1. The excitatory response of cultured neurones of rat parasympathetic cardiac ganglia to extracellular adenosine 5'‐triphosphate (ATP) was examined using the whole‐cell isolated membrane patch recording configurations of the patch clamp technique. The short latency between ATP application and activation of the membrane current (less than 20 ms) suggests a direct coupling between purinergic receptor and ion channel. The response was maintained during exposure to ATP suggesting that receptor desensitization is not a factor in current decay. 2. The current‐voltage (I‐V) relationship for macroscopic ATP‐evoked currents showed strong inward rectification in the presence and absence of external divalent cations and a reversal potential of +10 mV (NaCl outside, CsCl inside).

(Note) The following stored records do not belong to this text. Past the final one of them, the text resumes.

(* ===== verification/TbOutput.v ===== *)
(** * life/termbox2.h: sending attributes and characters, drawing the screen

    [int]-valued functions whose result the source ignores are run for their
    effect.  A [uintattr_t] is an integer in [0, 2^attr_bits). *)

From stdpp Require Import prelude list_numbers strings gmap.
From Stdlib Require Import ZArith Lia.
From S2P Require Import Prelude CLib Posix TbTables TbText TbBuf TbTrie TbGlobal.
Open Scope Z_scope.

Section Output.
Context `{opts : config}.

(** [fg & FLAG] as a condition. *)
Definition has (a flag : Z) : bool := negb (Z.land a flag =? 0).

Definition wide_attr : bool := match attr_w with W16 => false | _ => true end.

(** ** Attributes *)

(** The switch of [send_attr]: [cfg] and [cbg]. *)
Definition attr_colors (mode fg bg : Z) : Z * Z :=
  if mode =? TB_OUTPUT_256 then
    (if has fg TB_HI_BLACK then 0 else Z.land fg 255,
     if has bg TB_HI_BLACK then 0 else Z.land bg 255)
  else if mode =? TB_OUTPUT_216 then
    let clamp c := if 216 <? c then 216 else c in
    (clamp (Z.land fg 255) + 15, clamp (Z.land bg 255) + 15)
  else if mode =? TB_OUTPUT_GRAYSCALE then
    let clamp c := if 24 <? c then 24 else c in
    (clamp (Z.land fg 255) + 231, clamp (Z.land bg 255) + 231)
  else if wide_attr && (mode =? TB_OUTPUT_TRUECOLOR) then
    (if has fg TB_HI_BLACK then 0 else Z.land fg 16777215,
     if has bg TB_HI_BLACK then 0 else Z.land bg 16777215)
  else
    (wrapu 32 ((if has fg TB_BRIGHT then 90 else 30) + Z.land fg 15 - 1),
     wrapu 32 ((if has bg TB_BRIGHT then 100 else 40) + Z.land bg 15 - 1)).

(** [fg_is_default] or [bg_is_default]. *)
Definition is_default (mode a : Z) : bool :=
  if wide_attr && (mode =? TB_OUTPUT_TRUECOLOR) then
    (Z.land a 16777215 =? 0) && (Z.land a TB_HI_BLACK =? 0)
  else if (mode =? TB_OUTPUT_256) && has a TB_HI_BLACK then false
  else Z.land a 255 =? 0.

(** [if (c) if_err_return (rv, m)] *)
Definition send_if (c : bool) (m : M tbw Z) : M tbw Z := if c then m else ret TB_OK.
Lemma erase_field {A} (f : tb_global -> A) w w' n :
  (forall g, f (erase g) = f g) -> drawn w w' n -> f (G w') = f (G w).
Proof. intros Hf (E & _). by apply erased_field. Qed.

Lemma room_le w n m : room w n -> 0 <= m <= n -> room w m.
Proof. intros (Hw & Ha & Hr) H. split; [done|]. split; [done|lia]. Qed.

Section Present.
Context `{opts : config}.

(** [m] sends at most [n] bytes and leaves the front buffer alone. *)
Definition draws (C : list (option (list Z))) (n : Z) (m : M tbw Z) : Prop :=
  forall w, caps (G w) = C -> room w n ->
  exists w', m w = (Ret TB_OK, w') /\ drawn w w' n /\ front (G w') = front (G w).

Lemma draws_ret C : draws C 0 (ret TB_OK).
Proof. intros w _ (Hw & _). exists w. split; [done|]. split; [by apply drawn_refl|done]. Qed.

Lemma draws_le C n m k : draws C n k -> n <= m -> 0 <= n -> draws C m k.
Proof.
  intros H Hnm Hn w Hc Hr. destruct (H w Hc) as (w' & E & Hd & Hf); [eapply room_le; [done|lia]|].
  exists w'. split; [done|]. split; [by eapply drawn_le|done].
Qed.

(** Sequencing, with the test of the result or without it. *)
Lemma draws_seq C n1 n2 m k :
  0 <= n1 -> 0 <= n2 -> draws C n1 m -> draws C n2 k -> draws C (n1 + n2) (m >>! k).
Proof.
  intros H1 H2 Hm Hk w Hc Hr.
  destruct (Hm w Hc) as (w1 & E1 & Hd1 & Hf1); [eapply room_le; [done|lia]|].
  destruct (Hk w1) as (w2 & E2 & Hd2 & Hf2).
  - rewrite <- Hc. by eapply (erase_field caps).
  - by eapply drawn_room.
  - exists w2. unfold if_err_return. mrun E1. cbn [negb Z.eqb TB_OK]. split; [exact E2|].
    split; [by eapply drawn_trans|congruence].
Qed.

Lemma draws_then C n1 n2 m k :
  0 <= n1 -> 0 <= n2 -> draws C n1 m -> draws C n2 k -> draws C (n1 + n2) (m ;;; k).
Proof.
  intros H1 H2 Hm Hk w Hc Hr. destruct (draws_seq C n1 n2 m k H1 H2 Hm Hk w Hc Hr) as (w' & E & H).
  exists w'. split; [|done]. unfold if_err_return, bind in *.
  destruct (Hm w Hc) as (w1 & E1 & _); [eapply room_le; [done|lia]|].
  rewrite E1 in E |- *. exact E.
Qed.

(** What [emits] establishes. *)
Lemma draws_emits C n m :
  (forall g, caps g = C -> exists bs, emits g m bs /\ Z.of_nat (length bs) <= n) -> draws C n m.
Proof.
  intros H w Hc Hr. destruct (H (G w) Hc) as (bs & He & Hl).
  destruct (He w eq_refl) as (b & E & Hw & Hb); [eapply room_le; [done|lia]|].
  exists (put_out b w). split; [done|]. split; [|done].
  split; [done|]. split; [done|]. split; [done|]. split; [done|]. cbn.
  rewrite <- (bb_bytes_length b Hw), Hb, length_app.
  destruct Hr as [Hw' _]. rewrite <- (bb_bytes_length _ Hw'). lia.
Qed.

Lemma udec32_length n : (length (udec (wrapu 32 n)) <= 10)%nat.
Proof.
  apply udec_length. pose proof (wrapu_range 32 n ltac:(lia)) as H.
  change (2 ^ 32) with 4294967296 in H. change (10 ^ Z.of_nat 10) with 10000000000. lia.
Qed.

Lemma cursor_bytes_length x y : (length (cursor_bytes x y) <= 24)%nat.
Proof.
  unfold cursor_bytes. destruct (_ || _); [simpl; lia|]. rewrite !length_app.
  pose proof (udec32_length (y + 1)). pose proof (udec32_length (x + 1)). simpl. lia.
Qed.

Lemma draws_cursor C x y : draws C 24 (send_cursor_if x y).
Proof.
  apply draws_emits. intros g _. exists (cursor_bytes x y). split; [apply emits_cursor|].
  pose proof (cursor_bytes_length x y). lia.
Qed.

(** The length of all the capabilities together bounds each of them. *)
Definition caps_length (C : list (option (list Z))) : Z :=
  sumZ ((fun c => match c with Some s => Z.of_nat (length (cstr s)) | None => 0 end) <$> C).

Lemma caps_length_cons c C :
  caps_length (c :: C) =
    (match c with Some s => Z.of_nat (length (cstr s)) | None => 0 end) + caps_length C.
Proof. done. Qed.

Lemma caps_length_nonneg C : 0 <= caps_length C.
Proof. induction C as [|c C IH]; [done|]. rewrite caps_length_cons. destruct c; lia. Qed.

Lemma cap_text_length g i : Z.of_nat (length (cap_text g i)) <= caps_length (caps g).
Proof.
  unfold cap_text. destruct (zlookup (caps g) i) as [[s|]|] eqn:E; try apply caps_length_nonneg.
  unfold zlookup in E. case_match; [done|]. clear -E.
  revert i E. generalize (caps g). intros C. intros i. generalize (Z.to_nat i). clear i.
  induction C as [|c C IH]; intros i E; [done|].
  pose proof (caps_length_nonneg C). rewrite caps_length_cons.
  destruct i as [|i]; simpl in E; [injection E as ->; lia|]. specialize (IH i E). destruct c; lia.
Qed.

Unitary ATP‐activated currents in cell‐attached membrane patches exhibited a linear (ohmic) I‐V relationship with a slope conductance of approximately 60 pS. 3. The order of agonist potency for the purinergic receptor‐mediated response was 2‐methylthioATP = ATP greater than ADP greater than AMP greater than adenosine = alpha,beta‐methylene ATP greater than beta,gamma‐methylene ATP, a sequence consistent with a P2y receptor subtype. ATP‐evoked currents were attenuated by alpha,beta‐methylene ATP (IC50 approximately 10 microM) and reversibly inhibited in a dose‐dependent manner by Reactive Blue 2 (Kd = 1 microM). 4. The amplitude of the ATP‐evoked current was dependent on the extracellular Na+ concentration. The direction of the shift in reversal potential when NaCl was replaced with mannitol indicated that the purinergic receptor channel is cation selective. The cation permeability relative to Na+ followed the ionic selectivity sequence Ca2+ (1.48) greater than Na+ (1.0) greater than Cs+ (0.67). Anions were not measurably permeant. 5. ATP and ACh‐evoked responses in rat intracardiac neurones are mediated by distinct receptor channels. The ATP‐activated channels in cardiac neurones may contribute to non‐cholinergic, non‐adrenergic neurotransmission and mediate, in part, the vagal innervation of the mammalian heart.